Peters se encaminó hacia la parte de la habitación que estaba detrás de la cortina dorada.
Latimer se había apartado del diván, para quitarse la gabardina. De pronto se percató de que, a sus espaldas, Peters permanecía inmóvil, frente a la cortina. Echó una rápida mirada a su alrededor.
Por un instante creyó que estaba a punto de perder el sentido. La sangre huía de su cabeza y la convertía en una oquedad vacía. Una faja de acero le comprimía el pecho. Creyó que iba a gritar, pero permaneció inmóvil, mudo, con los ojos fijos en aquella escena irreal.
De espaldas a él, Peters estaba de pie, rígido, con las manos levantadas a la altura de la cabeza. En los pliegues dorados de la cortina, se recortaba la figura de Dimitrios, con un revólver en la mano.
Dimitrios se adelantó, moviéndose de modo que Latimer no quedara protegido por el cuerpo de Peters. Latimer dejó caer su gabardina al suelo y levantó las manos. Dimitrios, casi sin mirarle, arqueó las cejas.
—No le resulta muy grata la sorpresa de verme aquí, ¿verdad, Petersen? —dijo—. ¿O prefiere que le llame Caillé?
Peters no respondió. Latimer no podía verle la cara, pero advirtió que la garganta del chantajista se movía como si estuviera tragando algo, espasmódicamente.
Sus ojos castaños se clavaron en Latimer.
—Me encanta encontrar aquí también al inglés, Petersen. Me he ahorrado el trabajo de persuadirle para que me revele su nombre y el lugar en que podría buscarle. Pues sí: monsieur Smith, el hombre que sabe tantas cosas y que había mantenido bien oculto su rostro, ahora demuestra que es tan fácil de manejar como usted, Petersen.

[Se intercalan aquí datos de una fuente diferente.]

(** The fields of the chain that no later step of an epoch changes. *)
Record chain_frame (b b' : BeaconState) : Prop := {
  cf_slot : slot b' = slot b;
  cf_header : latest_block_header b' = latest_block_header b;
  cf_block_roots : block_roots b' = block_roots b;
  cf_slashings : slashings b' = slashings b;
  cf_mixes : randao_mixes b' = randao_mixes b;
  cf_bits : justification_bits b' = justification_bits b;
  cf_previous : previous_justified_checkpoint b' = previous_justified_checkpoint b;
  cf_current : current_justified_checkpoint b' = current_justified_checkpoint b;
  cf_finalized : finalized_checkpoint b' = finalized_checkpoint b;
}.
Lemma chain_frame_refl b : chain_frame b b.
Proof. by constructor. Qed.
Lemma chain_frame_trans a b c : chain_frame a b -> chain_frame b c -> chain_frame a c.
Proof. intros [] []. constructor; congruence. Qed.

Section facts.
  Context `{Crypto} `{Sp : BeaconSpec} `{Fs : ForkSpec} `{!SpecOk Sp} `{!ForkSpecOk Sp Fs}.
  Context (M : Z).
  Implicit Types s : AltairState.

(** ** Justification *)
Definition target_participants s (epoch : Z) : list Z :=
  get_unslashed_participating_indices s TIMELY_TARGET_FLAG_INDEX epoch.
Definition participating_balance s (epoch : Z) : Z :=
  get_total_balance_altair s (target_participants s epoch).
(* ===== verification/Electra.v ===== *)
(** * Electra: balances, churn, exits and slashing

    crates/pharos-stf/src/electra/helpers.rs: the accessors and mutators that
    Electra (EIP-7251) changes.  Exits and consolidations are limited by the
    balance that leaves per epoch rather than by the number of validators. *)

From Stdlib Require Import ZArith Lia.
From S2P Require Import Prelude SszCodec SszBitfield SszTypes Merkle Shuffling Spec BeaconState Invariant Roots Accessors Mutators Justification Rewards EpochUpdates Forks ForkInvariant Altair.

(** ** Withdrawal credentials: the first byte of the 32 *)
Definition credential_prefix (withdrawal_credentials : bytes) (b : byte) : bool :=
  bool_decide (withdrawal_credentials !! 0%nat = Some b).
Definition has_eth1_withdrawal_credential (v : Validator) : bool :=
  credential_prefix (v_withdrawal_credentials v) Byte.x01.
Definition is_compounding_withdrawal_credential (withdrawal_credentials : bytes) : bool :=
  credential_prefix withdrawal_credentials Byte.x02.
Definition has_compounding_withdrawal_credential (v : Validator) : bool :=
  is_compounding_withdrawal_credential (v_withdrawal_credentials v).
Definition has_execution_withdrawal_credential (v : Validator) : bool :=
  has_eth1_withdrawal_credential v || has_compounding_withdrawal_credential v.

(** [bls.G2_POINT_AT_INFINITY], the signature of a deposit nobody signed. *)
Definition G2_POINT_AT_INFINITY : bytes := Byte.xc0 :: replicate 95 Byte.x00.

Definition v_with_credentials (v : Validator) (creds : bytes) : Validator :=
  mkValidator (v_pubkey v) creds (v_effective_balance v) (v_slashed v)
    (v_activation_eligibility_epoch v) (v_activation_epoch v) (v_exit_epoch v)
    (v_withdrawable_epoch v).

Section electra.
  Context `{Crypto} `{S : BeaconSpec} `{F : ForkSpec} `{Aggregation}.
  Implicit Types s : ElectraState.
  Local Abbreviation outcome := (result StateTransitionError ElectraState).
(* ===== verification/Withdrawals.v ===== *)
(** * Electra withdrawals

    crates/pharos-stf/src/electra/operations/withdrawals.rs: the withdrawals a
    payload must contain (first the queue of requested partial withdrawals, then
    the sweep over the registry) and their application.

    Theorem [withdrawals_exact]: a payload is accepted exactly if it lists the
    expected withdrawals; then every balance falls by exactly what was withdrawn
    from it, no withdrawal exceeds what is left, and a validator that is not
    withdrawable keeps its minimum balance. *)

From Stdlib Require Import ZArith Lia.
From S2P Require Import Prelude SszCodec SszBitfield SszTypes Merkle Shuffling Spec BeaconState Invariant Roots Accessors Mutators Justification Rewards EpochUpdates Forks ForkInvariant Altair Electra.

Record Withdrawal : Type := mkWithdrawal {
  wd_index : Z;
  wd_validator_index : Z;
  wd_address : bytes;
  wd_amount : Z;
}.
#[global] Instance Withdrawal_eq_dec : EqDecision Withdrawal.
Proof. solve_decision. Defined.

Section withdrawals.
  Context `{BeaconSpec} `{ForkSpec}.
  Implicit Types s : ElectraState.

Definition withdrawn_from (validator_index : Z) (ws : list Withdrawal) : list Z :=
  wd_amount <$> filter (fun w => wd_validator_index w = validator_index) ws.

Definition get_balance_after_withdrawals_electra s (validator_index : Z) (ws : list Withdrawal) : Z :=
  let balance := default 0 (balances s !! Z.to_nat validator_index) in
  let withdrawn := wsum (withdrawn_from validator_index ws) in
  sat_sub balance withdrawn.

(** Bytes 12 to 32 of the credentials, a [Bytes32]. *)
Definition withdrawal_address (v : Validator) : bytes := take 20 (drop 12 (v_withdrawal_credentials v)).

(** The loop over the queue: withdrawals emitted so far, next index, entries
    examined; [break] returns. *)
Fixpoint partials_loop s (epoch withdrawals_limit : Z) (prior : list Withdrawal)
    (queue : list PendingPartialWithdrawal) (ws : list Withdrawal) (current_index processed : Z)
    : list Withdrawal * Z * Z :=
  match queue with
  | [] => (ws, current_index, processed)
  | pending :: queue =>
      let all_len := zlen prior + zlen ws in
      let is_withdrawable := ppw_withdrawable_epoch pending <=? epoch in
      let has_reached_limit := withdrawals_limit <=? all_len in
      if negb is_withdrawable || has_reached_limit then (ws, current_index, processed)
      else
        let validator_index := ppw_validator_index pending in
        match validators s !! Z.to_nat validator_index with
        | None =>
            partials_loop s epoch withdrawals_limit prior queue ws current_index (wadd processed 1)
        | Some v =>
            let balance := get_balance_after_withdrawals_electra s validator_index (prior ++ ws) in
            if is_eligible_for_partial_withdrawals_electra v balance then
              let amount := Z.min (balance - MIN_ACTIVATION_BALANCE) (ppw_amount pending) in
              partials_loop s epoch withdrawals_limit prior queue
                (ws ++ [mkWithdrawal current_index validator_index (withdrawal_address v) amount])
                (wadd current_index 1) (wadd processed 1)
            else
              partials_loop s epoch withdrawals_limit prior queue ws current_index (wadd processed 1)
        end
  end.
(** ** The queues at the end of an epoch *)
Section epoch_queues.
  Context `{Crypto} `{S : BeaconSpec} `{F : ForkSpec}.
  Implicit Types s : ElectraState.
  Local Abbreviation fallible := (result EpochProcessingError).

(** ** pending_deposits.rs *)
Definition apply_pending_deposit s (d : PendingDeposit) : fallible ElectraState :=
  match position_in (validators s) (pd_pubkey d) with
  | None =>
      valid ← map_err epoch_error
                (is_valid_deposit_signature (pd_pubkey d) (pd_withdrawal_credentials d) (pd_amount d)
                   (pd_signature d));
      if valid : bool then
        map_err (fun _ => ValidatorIndexOutOfRange (num_validators s))
          (add_validator_to_registry_electra s (pd_pubkey d) (pd_withdrawal_credentials d)
             (pd_amount d))
      else Ok s
  | Some i => map_err epoch_error (increase_balance_electra s (Z.of_nat i) (pd_amount d))
  end.

(** What the loop carries. *)
Record deposit_loop : Type := mkDepositLoop {
  dl_state : ElectraState;
  dl_processed_amount : Z;
  dl_next_deposit_index : Z;
  dl_deposits_to_postpone : list PendingDeposit;
  dl_is_churn_limit_reached : bool;
  dl_pubkey_to_index : gmap bytes nat;
}.

(** One iteration after the two gates that do not look at the validator; [inr] is
    [break]. *)
Definition pending_deposit_step (next_epoch available_for_processing : Z) (l : deposit_loop)
    (d : PendingDeposit) : fallible (deposit_loop + deposit_loop) :=
  let s := dl_state l in
  let v := dl_pubkey_to_index l !! pd_pubkey d ≫= fun i => validators s !! i in
  let is_validator_exited := match v with Some v => v_exit_epoch v <? FAR_FUTURE_EPOCH | None => false end in
  let is_validator_withdrawn := match v with Some v => v_withdrawable_epoch v <? next_epoch | None => false end in
  let next := wadd (dl_next_deposit_index l) 1 in
  if is_validator_withdrawn then
    s ← apply_pending_deposit s d;
    Ok (inl (mkDepositLoop s (dl_processed_amount l) next (dl_deposits_to_postpone l)
               (dl_is_churn_limit_reached l) (dl_pubkey_to_index l)))
  else if is_validator_exited then
    Ok (inl (mkDepositLoop s (dl_processed_amount l) next (dl_deposits_to_postpone l ++ [d])
               (dl_is_churn_limit_reached l) (dl_pubkey_to_index l)))
  else
    let processed := wadd (dl_processed_amount l) (pd_amount d) in
    let reached := available_for_processing <? processed in
    if reached then
      Ok (inr (mkDepositLoop s (dl_processed_amount l) (dl_next_deposit_index l)
                 (dl_deposits_to_postpone l) reached (dl_pubkey_to_index l)))
    else
      let len_before := length (validators s) in
      s ← apply_pending_deposit s d;
      let m := if (len_before <? length (validators (el_deneb s)))%nat
               then or_insert (dl_pubkey_to_index l) (pd_pubkey d) len_before
               else dl_pubkey_to_index l in
      Ok (inl (mkDepositLoop s processed next (dl_deposits_to_postpone l) reached m)).

Fixpoint pending_deposits_loop (next_epoch available_for_processing finalized_slot : Z)
    (queue : list PendingDeposit) (l : deposit_loop) : fallible deposit_loop :=
  match queue with
  | [] => Ok l
  | d :: queue =>
      let s := dl_state l in
      if (GENESIS_SLOT <? pd_slot d) && (eth1_deposit_index s <? el_deposit_requests_start_index s)
      then Ok l
      else if finalized_slot <? pd_slot d then Ok l
      else if MAX_PENDING_DEPOSITS_PER_EPOCH <=? dl_next_deposit_index l then Ok l
      else
        r ← pending_deposit_step next_epoch available_for_processing l d;
        match r with
        | inl l => pending_deposits_loop next_epoch available_for_processing finalized_slot queue l
        | inr l => Ok l
        end
  end.

Definition process_pending_deposits s : fallible ElectraState :=
  let current_epoch := compute_epoch_at_slot (slot s) SLOTS_PER_EPOCH in
  let next_epoch := wadd current_epoch 1 in
  let available_for_processing :=
    wadd (el_deposit_balance_to_consume s) (get_activation_exit_churn_limit_electra s) in
  let finalized_slot :=
    compute_start_slot_at_epoch (cp_epoch (finalized_checkpoint s)) SLOTS_PER_EPOCH in
  let queue := el_pending_deposits s in
  l ← pending_deposits_loop next_epoch available_for_processing finalized_slot queue
        (mkDepositLoop s 0 0 [] false (registry_index (validators s)));
  let s := dl_state l in
  let remaining := drop (Z.to_nat (dl_next_deposit_index l)) queue ++ dl_deposits_to_postpone l in
  if MAX_PENDING_DEPOSITS_LIMIT <? zlen remaining
  then Err (EpochSsz (ListLimitExceeded (zlen remaining) MAX_PENDING_DEPOSITS_LIMIT))
  else
    let s := el_with_pending_deposits s remaining in
    Ok (el_with_deposit_balance_to_consume s
          (if dl_is_churn_limit_reached l
           then wsub available_for_processing (dl_processed_amount l) else 0)).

»Siempre ha sido muy ingenioso usted, Petersen. Ya se lo dije antes, en otras ocasiones. En aquella en que usted me trajo un ataúd desde Salónica. ¿Lo recuerda? La ingenuidad jamás puede suplantar a la inteligencia, ya lo sabe usted. ¿De veras pensó que yo no comprendería cuáles eran sus intenciones? —Los labios de Dimitrios se torcieron en una mueca de desprecio—. ¡El pobrecito Dimitrios! Es un simple. Pensará que yo, el inteligente Petersen, volveré en busca de más dinero, como lo haría cualquier otro chantajista. No será capaz de advertir que le estoy engañando. Pero para asegurarme de que se engaña conmigo, haré lo que haría cualquier otro chantajista: le diré que más adelante le pediré de nuevo. El pobrecito Dimitrios es tan tonto que me creerá. El pobrecito Dimitrios carece de inteligencia. Aunque haya averiguado en los archivos de la propiedad del Ayuntamiento que, después de un mes de mi salida de la cárcel he logrado vender tres casas que nadie quería comprar a un individuo llamado Caillé, no se le ocurrirá ni en sueños la sospecha de que yo, el inteligente Petersen, soy también Caillé.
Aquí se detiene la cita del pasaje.